- Requirement
Return all entries below exactly. Skip nothing.

- Saved entries

Lemma on_entry_frame (e : entry) (st : AnimationManager.state) (x : node) :
  transform (final_state (on_entry e st)) = transform st
  /\ width (final_state (on_entry e st)) = width st
  /\ ((isIntersecting e = true -> target e <> x) ->
      classLists (final_state (on_entry e st)) !! x = classLists st !! x
      /\ animationDelay (final_state (on_entry e st)) !! x = animationDelay st !! x
      /\ (x ∈ observed (final_state (on_entry e st)) <-> x ∈ observed st)).
Proof.
  unfold on_entry. destruct (isIntersecting e);
    [| repeat split; try reflexivity; tauto].
  destruct (parentChildren st !! target e);
    [| repeat split; try reflexivity; tauto].
  cbn [final_state transform width classLists animationDelay observed].
  split; [reflexivity | split; [reflexivity |]].
  intros Hne. specialize (Hne eq_refl).
  split; [apply lookup_insert_ne, Hne |].
  split; [apply lookup_insert_ne, Hne |].
  rewrite elem_of_difference, elem_of_singleton.
  split; [tauto | intros Hx; split; [exact Hx | congruence]].
Qed.
(** * EV charging station locator: the booking routes

    A shallow embedding of [backend/routes/bookings.js] (POST /bookings,
    PUT /bookings/:id/status, DELETE /bookings/:id) and of the admin
    override PUT /admin/bookings/:id/status, with the properties the
    specification states about them; then of the routes around them
    (GET /bookings/my-bookings, PUT /bookings/:id/power, the requireAdmin
    middleware, DELETE /admin/stations/:id, the statements of GET
    /admin/bookings, GET /stations/:id/availability) with properties read
    off the code.

    Conventions of the model.
    - An instant is the number of milliseconds since the epoch ([Z]); the
      ISO-8601 strings of the request body are read by PostgreSQL and by
      [new Date(...)] as the same instant.
    - The relational store is a record of row lists.  A transaction is a
      working copy of the tables: BEGIN opens it, COMMIT publishes it,
      ROLLBACK drops it.  Requests run one after another.
    - A handler is a function of an environment (which queries fail, does
      the socket emit throw) and of the world, in a small monad with early
      replies ([return res.status(..).json(..)]) and exceptions.
    - Money is exact: [pricing_per_hour] is a rational and [toFixed(2)]
      yields a number of hundredths; the rounding error of JavaScript
      doubles in the intermediate product is not modelled. *)

From Stdlib Require Import ZArith QArith Qround Qabs List Finite String Bool Lia Lqa.
From Stdlib Require Import Sorted Permutation Ascii DecimalString.
Import ListNotations.

Local Open Scope string_scope.
Local Open Scope list_scope.
Local Open Scope Z_scope.

(** ** JavaScript values of the request body *)

Inductive JsValue : Type :=
| JsUndefined
| JsNull
| JsBool (b : bool)
| JsNumber (n : Z)
| JsString (s : string).

(** ToBoolean: what [!v] negates. *)
Definition truthy (v : JsValue) : bool :=
  match v with
  | JsUndefined => false
  | JsNull => false
  | JsBool b => b
  | JsNumber n => negb (n =? 0)
  | JsString s => negb (s =? "")%string
  end.

(** ** Tables *)

Record Station : Type := mkStation {
  st_id : Z;
  total_slots : Z;
  pricing_per_hour : Q;
  st_status : string
}.

Record Booking : Type := mkBooking {
  b_id : Z;
  b_station_id : Z;
  b_user_id : string;
  b_slot_number : option Z;      (* NULL is [None] *)
  b_start_time : Z;
  b_end_time : Z;
  b_total_cost : Z;              (* hundredths *)
  b_status : string
}.

Record PowerLog : Type := mkPowerLog {
  pl_station_id : Z;
  pl_booking_id : Z;
  pl_power_kw : Z
}.

Record Database : Type := mkDatabase {
  stations : list Station;
  bookings : list Booking;
  power_logs : list PowerLog
}.

(** ** Replies and notifications *)

Inductive Body : Type :=
| ErrorBody (error : string)
| MessageBody (message : string)
| BookingBody (booking : Booking).

Record Response : Type := mkResponse {
  status_code : Z;
  body : Body
}.

Record Event : Type := mkEvent {
  ev_room : Z;                   (* station_<id> *)
  ev_type : string;
  ev_booking : Booking
}.

(** ** Environment and world *)

Inductive Query : Type :=
| QBegin
| QSelectStation
| QCountConflicts
| QUsedSlots
| QInsertBooking
| QCommit
| QUpdateStatus
| QInsertPowerLog.

Record Env : Type := mkEnv {
  db_fault : Query -> bool;      (* this query rejects *)
  emit_throws : bool             (* io.to(..).emit(..) throws *)
}.

Record World : Type := mkWorld {
  tables : Database;             (* committed rows *)
  txn : option Database;         (* working copy of the open transaction *)
  booking_seq : Z;               (* bookings.id sequence, never rolled back *)
  emitted : list Event
}.

(** ** The handler monad *)

Inductive Step (A : Type) : Type :=
| Next (a : A)
| Respond (r : Response)
| Throw.

Arguments Next {A} a.
Arguments Respond {A} r.
Arguments Throw {A}.

Definition Handler (A : Type) : Type := Env -> World -> Step A * World.

Definition ret {A} (a : A) : Handler A := fun _ w => (Next a, w).

Definition bind {A B} (m : Handler A) (k : A -> Handler B) : Handler B :=
  fun env w =>
    match m env w with
    | (Next a, w') => k a env w'
    | (Respond r, w') => (Respond r, w')
    | (Throw, w') => (Throw, w')
    end.

Declare Scope handler_scope.
Delimit Scope handler_scope with handler.
Notation "x <- m ;; k" := (bind m (fun x => k))
  (at level 61, m at next level, right associativity) : handler_scope.
Notation "m ;; k" := (bind m (fun _ => k))
  (at level 61, right associativity) : handler_scope.
Local Open Scope handler_scope.
(** What [tick] does to the experience of one skill. *)
Lemma tick_skill_bounds n cur p k s :
  (0 <= n)%Z ->
  let e1 := (experience s + p / IZR (Z.max (Z.of_nat k) 1))%R in
  (experience (tick_skill n cur p k s) <= e1)%R /\
  ((experience (tick_skill n cur p k s) < e1)%R -> (50 < cur - last_used_cycle s)%Z) /\
  ((0 <= e1)%R -> (0 <= experience (tick_skill n cur p k s))%R).
Proof.
  intros Hn e1. rewrite experience_tick_skill. fold e1. apply IZR_le in Hn.
  destruct (bool_decide (50 < cur - last_used_cycle s)%Z) eqn:Hd; simpl.
  - apply bool_decide_eq_true in Hd.
    destruct (bool_decide (0 < e1)%R) eqn:He.
    + apply bool_decide_eq_true in He.
      repeat split; auto.
      * apply Rmax_lub; nra.
      * intros _. apply Rmax_l.
    + repeat split; auto; lra.
  - repeat split; auto; lra.
Qed.

Lemma max_size k : (0 < k)%nat -> IZR (Z.max (Z.of_nat k) 1) = INR k.
Proof. intros Hk. rewrite Z.max_l by lia. symmetry. apply INR_IZR_INZ. Qed.

Lemma size_pos_lookup (m : gmap str Skill) k s : m !! k = Some s -> (0 < size m)%nat.
Proof.
  intros Hk. destruct (size m) eqn:E; [|lia].
  apply map_size_empty_inv in E. subst m. rewrite lookup_empty in Hk. discriminate.
Qed.

Lemma last_used_cycle_update_level s : last_used_cycle (_update_level s) = last_used_cycle s.
Proof. unfold _update_level. destruct (find _ _); reflexivity. Qed.

Lemma last_used_cycle_tick_skill a b c d s :
  last_used_cycle (tick_skill a b c d s) = last_used_cycle s.
Proof. unfold tick_skill. rewrite last_used_cycle_update_level. reflexivity. Qed.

- Written response
Lemma on_entry_frame (e : entry) (st : AnimationManager.state) (x : node) :
  transform (final_state (on_entry e st)) = transform st
  /\ width (final_state (on_entry e st)) = width st
  /\ ((isIntersecting e = true -> target e <> x) ->
      classLists (final_state (on_entry e st)) !! x = classLists st !! x
      /\ animationDelay (final_state (on_entry e st)) !! x = animationDelay st !! x
      /\ (x ∈ observed (final_state (on_entry e st)) <-> x ∈ observed st)).
Proof.
  unfold on_entry. destruct (isIntersecting e);
    [| repeat split; try reflexivity; tauto].
  destruct (parentChildren st !! target e);
    [| repeat split; try reflexivity; tauto].
  cbn [final_state transform width classLists animationDelay observed].
  split; [reflexivity | split; [reflexivity |]].
  intros Hne. specialize (Hne eq_refl).
  split; [apply lookup_insert_ne, Hne |].
  split; [apply lookup_insert_ne, Hne |].
  rewrite elem_of_difference, elem_of_singleton.
  split; [tauto | intros Hx; split; [exact Hx | congruence]].
Qed.
(** * EV charging station locator: the booking routes

    A shallow embedding of [backend/routes/bookings.js] (POST /bookings,
    PUT /bookings/:id/status, DELETE /bookings/:id) and of the admin
    override PUT /admin/bookings/:id/status, with the properties the
    specification states about them; then of the routes around them
    (GET /bookings/my-bookings, PUT /bookings/:id/power, the requireAdmin
    middleware, DELETE /admin/stations/:id, the statements of GET
    /admin/bookings, GET /stations/:id/availability) with properties read
    off the code.

    Conventions of the model.
    - An instant is the number of milliseconds since the epoch ([Z]); the
      ISO-8601 strings of the request body are read by PostgreSQL and by
      [new Date(...)] as the same instant.
    - The relational store is a record of row lists.  A transaction is a
      working copy of the tables: BEGIN opens it, COMMIT publishes it,
      ROLLBACK drops it.  Requests run one after another.
    - A handler is a function of an environment (which queries fail, does
      the socket emit throw) and of the world, in a small monad with early
      replies ([return res.status(..).json(..)]) and exceptions.
    - Money is exact: [pricing_per_hour] is a rational and [toFixed(2)]
      yields a number of hundredths; the rounding error of JavaScript
      doubles in the intermediate product is not modelled. *)

From Stdlib Require Import ZArith QArith Qround Qabs List Finite String Bool Lia Lqa.
From Stdlib Require Import Sorted Permutation Ascii DecimalString.
Import ListNotations.

Local Open Scope string_scope.
Local Open Scope list_scope.
Local Open Scope Z_scope.

(** ** JavaScript values of the request body *)

Inductive JsValue : Type :=
| JsUndefined
| JsNull
| JsBool (b : bool)
| JsNumber (n : Z)
| JsString (s : string).

(** ToBoolean: what [!v] negates. *)
Definition truthy (v : JsValue) : bool :=
  match v with
  | JsUndefined => false
  | JsNull => false
  | JsBool b => b
  | JsNumber n => negb (n =? 0)
  | JsString s => negb (s =? "")%string
  end.

(** ** Tables *)

Record Station : Type := mkStation {
  st_id : Z;
  total_slots : Z;
  pricing_per_hour : Q;
  st_status : string
}.

Record Booking : Type := mkBooking {
  b_id : Z;
  b_station_id : Z;
  b_user_id : string;
  b_slot_number : option Z;      (* NULL is [None] *)
  b_start_time : Z;
  b_end_time : Z;
  b_total_cost : Z;              (* hundredths *)
  b_status : string
}.

Record PowerLog : Type := mkPowerLog {
  pl_station_id : Z;
  pl_booking_id : Z;
  pl_power_kw : Z
}.

Record Database : Type := mkDatabase {
  stations : list Station;
  bookings : list Booking;
  power_logs : list PowerLog
}.

(** ** Replies and notifications *)

Inductive Body : Type :=
| ErrorBody (error : string)
| MessageBody (message : string)
| BookingBody (booking : Booking).

Record Response : Type := mkResponse {
  status_code : Z;
  body : Body
}.

Record Event : Type := mkEvent {
  ev_room : Z;                   (* station_<id> *)
  ev_type : string;
  ev_booking : Booking
}.

(** ** Environment and world *)

Inductive Query : Type :=
| QBegin
| QSelectStation
| QCountConflicts
| QUsedSlots
| QInsertBooking
| QCommit
| QUpdateStatus
| QInsertPowerLog.

Record Env : Type := mkEnv {
  db_fault : Query -> bool;      (* this query rejects *)
  emit_throws : bool             (* io.to(..).emit(..) throws *)
}.

Record World : Type := mkWorld {
  tables : Database;             (* committed rows *)
  txn : option Database;         (* working copy of the open transaction *)
  booking_seq : Z;               (* bookings.id sequence, never rolled back *)
  emitted : list Event
}.

(** ** The handler monad *)

Inductive Step (A : Type) : Type :=
| Next (a : A)
| Respond (r : Response)
| Throw.

Arguments Next {A} a.
Arguments Respond {A} r.
Arguments Throw {A}.

Definition Handler (A : Type) : Type := Env -> World -> Step A * World.

Definition ret {A} (a : A) : Handler A := fun _ w => (Next a, w).

Definition bind {A B} (m : Handler A) (k : A -> Handler B) : Handler B :=
  fun env w =>
    match m env w with
    | (Next a, w') => k a env w'
    | (Respond r, w') => (Respond r, w')
    | (Throw, w') => (Throw, w')
    end.

Declare Scope handler_scope.
Delimit Scope handler_scope with handler.
Notation "x <- m ;; k" := (bind m (fun x => k))
  (at level 61, m at next level, right associativity) : handler_scope.
Notation "m ;; k" := (bind m (fun _ => k))
  (at level 61, right associativity) : handler_scope.
Local Open Scope handler_scope.
(** What [tick] does to the experience of one skill. *)
Lemma tick_skill_bounds n cur p k s :
  (0 <= n)%Z ->
  let e1 := (experience s + p / IZR (Z.max (Z.of_nat k) 1))%R in
  (experience (tick_skill n cur p k s) <= e1)%R /\
  ((experience (tick_skill n cur p k s) < e1)%R -> (50 < cur - last_used_cycle s)%Z) /\
  ((0 <= e1)%R -> (0 <= experience (tick_skill n cur p k s))%R).
Proof.
  intros Hn e1. rewrite experience_tick_skill. fold e1. apply IZR_le in Hn.
  destruct (bool_decide (50 < cur - last_used_cycle s)%Z) eqn:Hd; simpl.
  - apply bool_decide_eq_true in Hd.
    destruct (bool_decide (0 < e1)%R) eqn:He.
    + apply bool_decide_eq_true in He.
      repeat split; auto.
      * apply Rmax_lub; nra.
      * intros _. apply Rmax_l.
    + repeat split; auto; lra.
  - repeat split; auto; lra.
Qed.

Lemma max_size k : (0 < k)%nat -> IZR (Z.max (Z.of_nat k) 1) = INR k.
Proof. intros Hk. rewrite Z.max_l by lia. symmetry. apply INR_IZR_INZ. Qed.

Lemma size_pos_lookup (m : gmap str Skill) k s : m !! k = Some s -> (0 < size m)%nat.
Proof.
  intros Hk. destruct (size m) eqn:E; [|lia].
  apply map_size_empty_inv in E. subst m. rewrite lookup_empty in Hk. discriminate.
Qed.

Lemma last_used_cycle_update_level s : last_used_cycle (_update_level s) = last_used_cycle s.
Proof. unfold _update_level. destruct (find _ _); reflexivity. Qed.

Lemma last_used_cycle_tick_skill a b c d s :
  last_used_cycle (tick_skill a b c d s) = last_used_cycle s.
Proof. unfold tick_skill. rewrite last_used_cycle_update_level. reflexivity. Qed.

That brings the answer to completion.